What to produce
Each line from the start of the records through the line containing "Router_settles h _ =>" is to be transcribed exactly, and no other line is to be included.

Information supplied

(** The suspended [navigateToIndex] calls that event [e] resumes: those
    waiting for the [performNavigation] whose router call it settles. *)
Definition resumed_by (e : Event) (w : World) : list Suspended :=
  match e with
  | Router_settles h _ =>
      match extract (awaits_router h) (suspended w) with
      | Some (in_performNavigation _ self _, _) =>
          filter (fun k => awaits_promise self k = true) (suspended w)
      | _ => []
      end
  | _ => []
  end.

(** The index a suspended [navigateToIndex] holds still lies in the stack. *)
Definition waiter_in_range (s : Service) (k : Suspended) : Prop :=
  match k with
  | in_navigateToIndex _ _ index => 0 <= index < Js.length (_paths s)
  | _ => True
  end.

(** A world in which a [goForward] waits behind a [goBack] while the stack
    is cleared and refilled with one entry. *)
Definition stale_waiter_world : World :=
  run DEFAULT_HISTORY_CONFIG (new_World DEFAULT_HISTORY_CONFIG "/a")
    [Location_urlChange "/b"; Call_goBack; Call_goForward;
     Call_clearHistory; Window_popstate "/y"].

(** The boolean a navigation resolves to, given what the router did. *)
Definition is_success (r : RouterResult) : bool :=
  match r with
  | Resolved true => true
  | _ => false
  end.

(** Event [e] is a public index-navigation request that, in state [s],
    reaches [navigateToIndex] with [index]. *)
Definition requests_index (e : Event) (s : Service) (index : Z) : Prop :=
  match e with
  | Call_goBack => canGoBack s = true /\ index = _currentIndex s - 1
  | Call_goForward => canGoForward s = true /\ index = _currentIndex s + 1
  | Call_navigateToPath path =>
      Js.indexOf (_paths s) path = index /\ index <> -1
  | _ => False
  end.

(** The navigation whose promise the service holds, with its target. *)
Definition inflight_target (w : World) : option (nat * string) :=
  match navigationPromise (service w) with
  | Some p =>
      match extract (awaits_router p) (suspended w) with
      | Some (in_performNavigation _ _ (Some target), _) => Some (p, target)
      | _ => None
      end
  | None => None
  end.

(** The router carries out the navigation the service holds: the location
    moves to the target, its listeners are told, and the promise of
    [navigateByUrl] resolves to [true].  (The router is outside the
    library; this is the success case of its contract.) *)
Definition navigator_succeeds (config : HistoryConfig) (w : World) : World :=
  match inflight_target w with
  | Some (p, target) =>
      run config w [Location_urlChange target; Router_settles p (Resolved true)]
  | None => w
  end.

(** The statement of the back/forward property at world [w]: when
    [goBack()] has settled successfully, a successful [goForward()] brings
    [currentIndex] and [currentPath] back. *)
Definition back_then_forward_restores (config : HistoryConfig) (w : World) : Prop :=
  let w2 := navigator_succeeds config (step config w Call_goBack) in
  settled_value (next_handle w) (settled w2) = Some true ->
  let w4 := navigator_succeeds config (step config w2 Call_goForward) in
  _currentIndex (service w4) = _currentIndex (service w) /\
  currentPath config (service w4) = currentPath config (service w).

(** The world [stale_waiter_world] once both navigations have settled: the
    index points one past the only entry. *)
Definition index_past_end_world : World :=
  run DEFAULT_HISTORY_CONFIG stale_waiter_world
    [Router_settles 1 (Resolved true); Router_settles 3 (Resolved true)].

(** A world in which a [goBack] has failed: the index moved, the location
    did not. *)
Definition failed_back_world : World :=
  run DEFAULT_HISTORY_CONFIG (new_World DEFAULT_HISTORY_CONFIG "/a")
    [Location_urlChange "/b"; Location_urlChange "/c"; Call_goBack;
     Router_settles 1 (Resolved false)].

(** ** The demo's navigation component

    [Navigation] of the demo application subscribes to both streams of the
    service: it keeps the last state it was sent and the last five
    errors. *)

Record Navigation := {
  nav_navigationState : option NavigationState;
  nav_navigationErrors : list NavigationError;
}.

Definition new_Navigation : Navigation :=
  {| nav_navigationState := None; nav_navigationErrors := [] |}.

(** The [next] handler of the subscription to [navigationState$]. *)
Definition Navigation_on_state (n : Navigation) (state : NavigationState)
    : Navigation :=
  {| nav_navigationState := Some state;
     nav_navigationErrors := nav_navigationErrors n |}.

(** The [next] handler of the subscription to [navigationError$]:
    [[...this.navigationErrors, error].slice(-5)]. *)
Definition Navigation_on_error (n : Navigation) (error : NavigationError)
    : Navigation :=
  {| nav_navigationState := nav_navigationState n;
     nav_navigationErrors :=
       Js.slice_from (-5) (nav_navigationErrors n ++ [error]) |}.

Definition Navigation_clearErrors (n : Navigation) : Navigation :=
  {| nav_navigationState := nav_navigationState n;
     nav_navigationErrors := [] |}.
(** * Asset pipeline of the fantasy game: mesh assembly, vertex colours,
      skin binding and key-framed animation clips

    A shallow embedding of the algorithmic core of the Blender pipeline
    scripts ([rig_and_export.py], [generate_animations.py],
    [generate_rocks.py], [generate_trees.py], [generate_buildings.py]).

    Conventions.
    - Python floats and [mathutils] components are idealised as real
      numbers ([R]); [float('inf')] is a constructor of its own.
    - Authored key-frame values (degrees, offsets) are exact decimals and
      are kept as rationals ([Q]), so that clips can be evaluated.
    - A Python exception is the [None] of an [option] result.
    - Host-owned collections that the scripts index by position
      ([mesh.vertices], [color_layer.data]) are lists; name-indexed ones
      ([pose.bones], f-curve keys) are finite maps. *)

From Stdlib Require Import Reals Lra Lia ZArith QArith.
From stdpp Require Import base option gmap strings list fin_maps.

Open Scope R_scope.

(* ================================================================== *)
(** * mathutils                                                        *)
(* ================================================================== *)

Module Mathutils.

(** [mathutils.Vector] of size three. *)
Record Vector : Type := mkVector { x : R; y : R; z : R }.

Definition vadd (a b : Vector) : Vector :=
  mkVector (x a + x b) (y a + y b) (z a + z b).

Definition vsub (a b : Vector) : Vector :=
  mkVector (x a - x b) (y a - y b) (z a - z b).

(** [v * t] *)
Definition vscale (v : Vector) (t : R) : Vector :=
  mkVector (x v * t) (y v * t) (z v * t).

(** [a.dot(b)] *)
Definition dot (a b : Vector) : R := x a * x b + y a * y b + z a * z b.

(** [v.length_squared] and [v.length] *)
Definition length_squared (v : Vector) : R := dot v v.
Definition length (v : Vector) : R := sqrt (length_squared v).

(** A 4x4 [mathutils.Matrix], row by row. *)
Record Matrix : Type := mkMatrix {
  row0 : R * R * R * R;
  row1 : R * R * R * R;
  row2 : R * R * R * R;
  row3 : R * R * R * R
}.

Definition row_apply (r : R * R * R * R) (v : Vector) : R :=
  let '(a, b, c, d) := r in a * x v + b * y v + c * z v + d.

(** [m @ v] for a 4x4 matrix and a 3D vector: the vector is extended by a
    fourth component 1 and the first three rows give the result. *)
Definition matmul (m : Matrix) (v : Vector) : Vector :=
  mkVector (row_apply (row0 m) v) (row_apply (row1 m) v) (row_apply (row2 m) v).

Definition identity : Matrix :=
  mkMatrix (1, 0, 0, 0) (0, 1, 0, 0) (0, 0, 1, 0) (0, 0, 0, 1).

(** Comparisons of reals are decided by the trichotomy of [R]. *)
#[global] Instance Rlt_decision (a b : R) : Decision (a < b) := Rlt_dec a b.
#[global] Instance Rle_decision (a b : R) : Decision (a <= b) := Rle_dec a b.
#[global] Instance Rgt_decision (a b : R) : Decision (a > b) := Rgt_dec a b.
#[global] Instance Req_decision : EqDecision R := Req_dec_T.

End Mathutils.

Import Mathutils.

(* ================================================================== *)
(** * Python built-ins used by the scripts                             *)
(* ================================================================== *)

Module Python.

(** Two-argument [max(a, b)] and [min(a, b)]: the first argument is kept
    unless the second is strictly better. *)
Definition max (a b : R) : R := if decide (a < b) then b else a.
Definition min (a b : R) : R := if decide (b < a) then b else a.

(** [min(xs)] and [max(xs)] over a list: [ValueError] on the empty list,
    otherwise the first best element. *)
Definition min_list (xs : list R) : option R :=
  match xs with
  | [] => None
  | x0 :: rest => Some (foldl min x0 rest)
  end.

Definition max_list (xs : list R) : option R :=
  match xs with
  | [] => None
  | x0 :: rest => Some (foldl max x0 rest)
  end.

(** A float that may be [float('inf')]. *)
Inductive Float : Type :=
| Finite (r : R)
| inf.

(** [d < best] for a finite [d]. *)
Definition lt_float (d : R) (best : Float) : bool :=
  match best with
  | inf => true
  | Finite b => bool_decide (d < b)
  end.

(** Truth value of a [str] in a condition: only the empty string is
    false. *)
Definition truthy (s : string) : bool := negb (String.eqb s "").

(** [int(r)] of a float: the integer towards zero. *)
Definition int (r : R) : Z :=
  if decide (0 <= r) then Int_part r else (- Int_part (- r))%Z.

(** [xs[i]] on a list: a negative index counts from the end;
    [None] is [IndexError]. *)
Definition getitem {A : Type} (xs : list A) (i : Z) : option A :=
  if decide (0 <= i)%Z then xs !! Z.to_nat i
  else if decide (- Z.of_nat (List.length xs) <= i)%Z
       then xs !! Z.to_nat (Z.of_nat (List.length xs) + i)
       else None.

End Python.

Declare Scope vec_scope.
Delimit Scope vec_scope with vec.
Bind Scope vec_scope with Vector.
Infix "+" := vadd : vec_scope.
Infix "-" := vsub : vec_scope.
Infix "*" := vscale : vec_scope.
Infix "@" := matmul (at level 40, left associativity) : vec_scope.

(* ================================================================== *)
(** * The part of the host data model the skin binder reads and writes *)
(* ================================================================== *)

Module Bpy.

(** A rest-pose bone of [arm_obj.data.bones]. *)
Record Bone : Type := mkBone {
  name : string;
  head_local : Vector;
  tail_local : Vector
}.

(** The armature object: its world matrix and [data.bones] in
    enumeration order. *)
Record ArmatureObject : Type := mkArmatureObject {
  arm_matrix_world : Matrix;
  bones : list Bone
}.

(** A vertex group: its name and the weight of each member vertex
    (keyed by vertex index). *)
Record VertexGroup : Type := mkVertexGroup {
  vg_name : string;
  weights : gmap nat R
}.

(** The mesh object: world matrix, [data.vertices] (the element at
    position [i] is the vertex of index [i], holding [v.co]) and the
    ordered collection [vertex_groups]. *)
Record MeshObject : Type := mkMeshObject {
  matrix_world : Matrix;
  vertices : list Vector;
  vertex_groups : list VertexGroup
}.

(** [vertex_groups.clear()] *)
Definition vertex_groups_clear (groups : list VertexGroup) : list VertexGroup := [].

(** [vertex_groups.new(name=n)]: a new empty group at the end. Bone names
    of one armature are pairwise distinct, so no renaming takes place. *)
Definition vertex_groups_new (n : string) (groups : list VertexGroup)
  : list VertexGroup :=
  groups ++ [mkVertexGroup n ∅].

(** [vg.add([index], weight, 'REPLACE')] *)
Definition vg_add (index : nat) (weight : R) (vg : VertexGroup) : VertexGroup :=
  mkVertexGroup (vg_name vg) (<[index := weight]> (weights vg)).

(** [vg = vertex_groups[n]; vg.add([index], weight, 'REPLACE')]: the
    first group called [n] is updated in place; [KeyError] when there is
    none. *)
Fixpoint vertex_groups_add (n : string) (index : nat) (weight : R)
    (groups : list VertexGroup) : option (list VertexGroup) :=
  match groups with
  | [] => None
  | vg :: rest =>
      if decide (vg_name vg = n) then Some (vg_add index weight vg :: rest)
      else cons vg <$> vertex_groups_add n index weight rest
  end.

End Bpy.

(* ================================================================== *)
(** * rig_and_export.py                                                *)
(* ================================================================== *)

Module RigAndExport.
Import Bpy.

(** Squared-length threshold under which a bone counts as a point. *)
Definition epsilon : R := 1e-8.

(** [closest_point_on_segment(p, a, b)] *)
Definition closest_point_on_segment (p a b : Vector) : Vector :=
  let ab := (b - a)%vec in
  let length_sq := length_squared ab in
  if decide (length_sq < epsilon) then a
  else
    let t := Python.max 0 (Python.min 1 (dot (p - a)%vec ab / length_sq)) in
    (a + ab * t)%vec.

(** The list [bone_data] of [(bone_name, head, tail)] in world space,
    the 'Root' utility bone left out. *)
Definition bone_data (arm_obj : ArmatureObject) : list (string * Vector * Vector) :=
  flat_map (fun bone =>
    if bool_decide (name bone ∈ ["Root"%string]) then []
    else [(name bone,
           (arm_matrix_world arm_obj @ head_local bone)%vec,
           (arm_matrix_world arm_obj @ tail_local bone)%vec)])
    (bones arm_obj).

(** [dist] of one candidate, as the inner loop computes it. *)
Definition dist (co : Vector) (cand : string * Vector * Vector) : R :=
  let '(_, head, tail) := cand in
  let pt := closest_point_on_segment co head tail in
  length (co - pt)%vec.

(** One iteration of the inner loop over [bone_data]. *)
Definition nearest_step (co : Vector) (best : option string * Python.Float)
    (cand : string * Vector * Vector) : option string * Python.Float :=
  let '(best_bone, best_dist) := best in
  if Python.lt_float (dist co cand) best_dist
  then (Some (fst (fst cand)), Python.Finite (dist co cand))
  else (best_bone, best_dist).

(** The inner loop: [best_bone] and [best_dist] after all candidates. *)
Definition nearest_bone (co : Vector) (bd : list (string * Vector * Vector))
  : option string * Python.Float :=
  foldl (nearest_step co) (None, Python.inf) bd.

(** The loop over [mesh_obj.data.vertices], from vertex index [index]. *)
Fixpoint assign_loop (m : Matrix) (bd : list (string * Vector * Vector))
    (vs : list Vector) (index : nat) (groups : list VertexGroup)
  : option (list VertexGroup) :=
  match vs with
  | [] => Some groups
  | v_co :: rest =>
      let co := (m @ v_co)%vec in
      let best_bone := fst (nearest_bone co bd) in
      groups' ←
        match best_bone with
        | Some n =>
            if Python.truthy n then vertex_groups_add n index 1.0 groups
            else Some groups
        | None => Some groups
        end;
      assign_loop m bd rest (S index) groups'
  end.

(** [assign_weights_by_bones(mesh_obj, arm_obj)]; the final report only
    prints and is left out. *)
Definition assign_weights_by_bones (mesh_obj : MeshObject) (arm_obj : ArmatureObject)
  : option MeshObject :=
  let bd := bone_data arm_obj in
  let cleared := vertex_groups_clear (vertex_groups mesh_obj) in
  let created := foldl (fun groups cand => vertex_groups_new (fst (fst cand)) groups)
                       cleared bd in
  groups ← assign_loop (matrix_world mesh_obj) bd (vertices mesh_obj) 0 created;
  Some (mkMeshObject (matrix_world mesh_obj) (vertices mesh_obj) groups).

(** ** The skeleton *)

(** The bone definitions: name, head, tail and the name of the parent. *)
Definition BONES : list (string * Vector * Vector * option string) :=
  [("Root"%string, mkVector 0 0 0.00, mkVector 0 0 0.10, None);
   ("Hips"%string, mkVector 0 0 0.90, mkVector 0 0 0.95, Some "Root"%string);
   ("Spine"%string, mkVector 0 0 0.95, mkVector 0 0 1.10, Some "Hips"%string);
   ("Chest"%string, mkVector 0 0 1.10, mkVector 0 0 1.30, Some "Spine"%string);
   ("Neck"%string, mkVector 0 0 1.46, mkVector 0 0 1.52, Some "Chest"%string);
   ("Head"%string, mkVector 0 0 1.52, mkVector 0 0 1.75, Some "Neck"%string);
   ("Shoulder_L"%string, mkVector 0.15 0 1.42, mkVector 0.30 0 1.40, Some "Chest"%string);
   ("UpperArm_L"%string, mkVector 0.30 0 1.40, mkVector 0.56 0 1.38, Some "Shoulder_L"%string);
   ("LowerArm_L"%string, mkVector 0.56 0 1.38, mkVector 0.84 0 1.38, Some "UpperArm_L"%string);
   ("Hand_L"%string, mkVector 0.84 0 1.38, mkVector 0.98 0 1.38, Some "LowerArm_L"%string);
   ("Shoulder_R"%string, mkVector (-0.15) 0 1.42, mkVector (-0.30) 0 1.40, Some "Chest"%string);
   ("UpperArm_R"%string, mkVector (-0.30) 0 1.40, mkVector (-0.56) 0 1.38, Some "Shoulder_R"%string);
   ("LowerArm_R"%string, mkVector (-0.56) 0 1.38, mkVector (-0.84) 0 1.38, Some "UpperArm_R"%string);
   ("Hand_R"%string, mkVector (-0.84) 0 1.38, mkVector (-0.98) 0 1.38, Some "LowerArm_R"%string);
   ("UpperLeg_L"%string, mkVector 0.12 0 0.88, mkVector 0.12 0 0.50, Some "Hips"%string);
   ("LowerLeg_L"%string, mkVector 0.12 0 0.50, mkVector 0.12 0 0.08, Some "UpperLeg_L"%string);
   ("Foot_L"%string, mkVector 0.12 0 0.08, mkVector 0.12 0.15 0.02, Some "LowerLeg_L"%string);
   ("UpperLeg_R"%string, mkVector (-0.12) 0 0.88, mkVector (-0.12) 0 0.50, Some "Hips"%string);
   ("LowerLeg_R"%string, mkVector (-0.12) 0 0.50, mkVector (-0.12) 0 0.08, Some "UpperLeg_R"%string);
   ("Foot_R"%string, mkVector (-0.12) 0 0.08, mkVector (-0.12) 0.15 0.02, Some "LowerLeg_R"%string)].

Answer box
(** The suspended [navigateToIndex] calls that event [e] resumes: those
    waiting for the [performNavigation] whose router call it settles. *)
Definition resumed_by (e : Event) (w : World) : list Suspended :=
  match e with
  | Router_settles h _ =>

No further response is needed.